Although a heterogeneous entity with a range of clinical phenotypes, here we describe a presentation of RDD at one of the oldest ages found to date in the available literature and its spontaneous resolution in the absence of pharmacologic treatment.
A 75-year-old man with a history of Chronic Kidney Disease (CKD) and anemia presented with acute-onset right-sided cervical lymphadenopathy and systemic symptoms of fever, weight loss of 35 pounds within 4 weeks, fatigue, and anorexia. Physical exam revealed cervical and axillary lymphadenopathy. Initial lab work was notable for leukocytosis with neutrophilic predominance, hyponatremia, hemoglobin 8.1, ferritin 825, and iron 26.4 g/dL.
Peripheral blood smear showed leukocytosis but was negative for blasts or atypical cells. CT scan of the chest, abdomen, and pelvis without contrast showed extensive adenopathy in the axillary regions, groin, mediastinum, retroperitoneum, splenic hilum, gastrohepatic ligament and porta hepatis, and the celiac chains. The diagnosis was established by left axillary lymph node excisional biopsy, which revealed sinus histiocytosis with massive lymphadenopathy, consistent with a diagnosis of RDD (Figures 1-4).
Fresh tissue analysis by flow cytometry showed mixed polytypic B-cell and T-cell subsets with polyclonal plasma cells. Immunofixation was negative for monoclonal immunoglobulins. At this point the patient was referred to a hematologist. On seeing the hematologist one month later, the patient’s symptoms had resolved and he had gained 10+ pounds.

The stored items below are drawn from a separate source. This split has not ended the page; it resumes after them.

(** * Live label overlay session (main.py): a shallow embedding

    The program reads frames from a camera, sends each one to a remote
    labelling service, draws the returned labels on the frame and shows it,
    until the camera stops delivering frames or the user presses [q].

    Python integers are [Z]; Python floats are [spec_float] (sign, mantissa,
    exponent, with zeros, infinities and nan); strings are [string].  The calls
    to the camera, the encoder, the service, the display and the keyboard are
    answered by a scripted world, one record per loop iteration, and every
    call is recorded in a trace of events. *)

From Stdlib Require Import ZArith List String Ascii Bool Lia.
From Stdlib Require Import Floats.SpecFloat Sorted.
From Stdlib Require Import DecimalString.
From Stdlib Require DecimalFacts DecimalPos DecimalN.
Import ListNotations.
Local Open Scope string_scope.
Local Open Scope list_scope.
Local Open Scope Z_scope.

(** ** Exceptions *)

Module Exn.

(** The handlers of [main] and of the loop tell three families apart:
    [RuntimeError], the other subclasses of [Exception], and the
    exceptions that derive from [BaseException] only. *)
Inductive exn_class : Type :=
| RuntimeError
| OtherException
| SystemExit
| OtherBaseException.

Record exn : Type := mkExn { class_of : exn_class; message : string }.

(** [isinstance(e, Exception)] *)
Definition is_Exception (e : exn) : bool :=
  match class_of e with
  | RuntimeError | OtherException => true
  | SystemExit | OtherBaseException => false
  end.

(** [isinstance(e, RuntimeError)] *)
Definition is_RuntimeError (e : exn) : bool :=
  match class_of e with
  | RuntimeError => true
  | _ => false
  end.

(** What a call into a library gives back: a value or a raised exception. *)
Inductive result (A : Type) : Type :=
| Ret (a : A)
| Exc (e : exn).
Arguments Ret {A} a.
Arguments Exc {A} e.

End Exn.
Export Exn.

(** ** Numbers as text *)

Module Fmt.

(** [str(n)] for an integer. *)
Definition str_int (n : Z) : string :=
  match n with
  | Zneg p => ("-" ++ NilZero.string_of_uint (Pos.to_uint p))%string
  | _ => NilZero.string_of_uint (N.to_uint (Z.to_N n))
  end.

(** Nearest integer to [num / den] ([den] positive), ties to the even
    neighbour: the rounding of Python's float formatting. *)
Definition round_half_even (num den : Z) : Z :=
  let q := num / den in
  let r := num mod den in
  if 2 * r <? den then q
  else if den <? 2 * r then q + 1
  else if Z.even q then q else q + 1.

(** Ten times the magnitude [m * 2^e], rounded to an integer. *)
Definition tenths (m : positive) (e : Z) : Z :=
  if 0 <=? e then 10 * Zpos m * 2 ^ e
  else round_half_even (10 * Zpos m) (2 ^ (- e)).

Definition sign_str (s : bool) : string := if s then "-" else "".

(** A count of tenths written with one digit after the point. *)
Definition fixed1 (n : Z) : string :=
  (str_int (n / 10) ++ "." ++ str_int (n mod 10))%string.

(** [f"{x:.1f}"] for a float [x]. *)
Definition format_1f (x : spec_float) : string :=
  match x with
  | S754_nan => "nan"
  | S754_infinity s => (sign_str s ++ "inf")%string
  | S754_zero s => (sign_str s ++ "0.0")%string
  | S754_finite s m e => (sign_str s ++ fixed1 (tenths m e))%string
  end.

Labs at that visit resolution of the leukocytosis, persistent normocytic anemia with a hemoglobin of 7.3 (thought to be due to his CKD), and a total protein of 9.4. Unfortunately, he declined bone marrow biopsy and Positron Emission Tomography (PET) scan to evaluate for coexisting disease, including lymphoma.
Rosai-Dorfman Disease is a rare non–Langerhans cell histiocytosis most often seen in children and young adults, although it has been reported up to age 79 years. It typically presents with markedly enlarged, non-tender cervical lymphadenopathy; however, other nodal and extranodal sites can be involved. Due to its rarity, it poses a diagnostic and therapeutic challenge. In this case, RDD was diagnosed at one of the oldest ages found to date in the available literature and demonstrates the potential for resolution of symptoms in the absence of pharmacologic treatment.
There is a lack of robust data regarding specific treatment modalities, although consensus guidelines were published in 2018 recommending various treatment options, including corticosteroids, chemotherapy, radiation, and surgery. Spontaneous resolution may be observed but can take many months to years. Although this patient’s presenting symptoms were fairly nonspecific and are not uncommon, such symptoms rarely lead to such a diagnosis. This highlights the importance of the clinician maintaining a broad differential for lymphadenopathy.
Consent: Verbal and written consent for publication were obtained from the patient. The authors declare that they have no conflicts of interest.
Acknowledgements: We would like to thank Dr. Habib Doss for his support in the writing of this manuscript.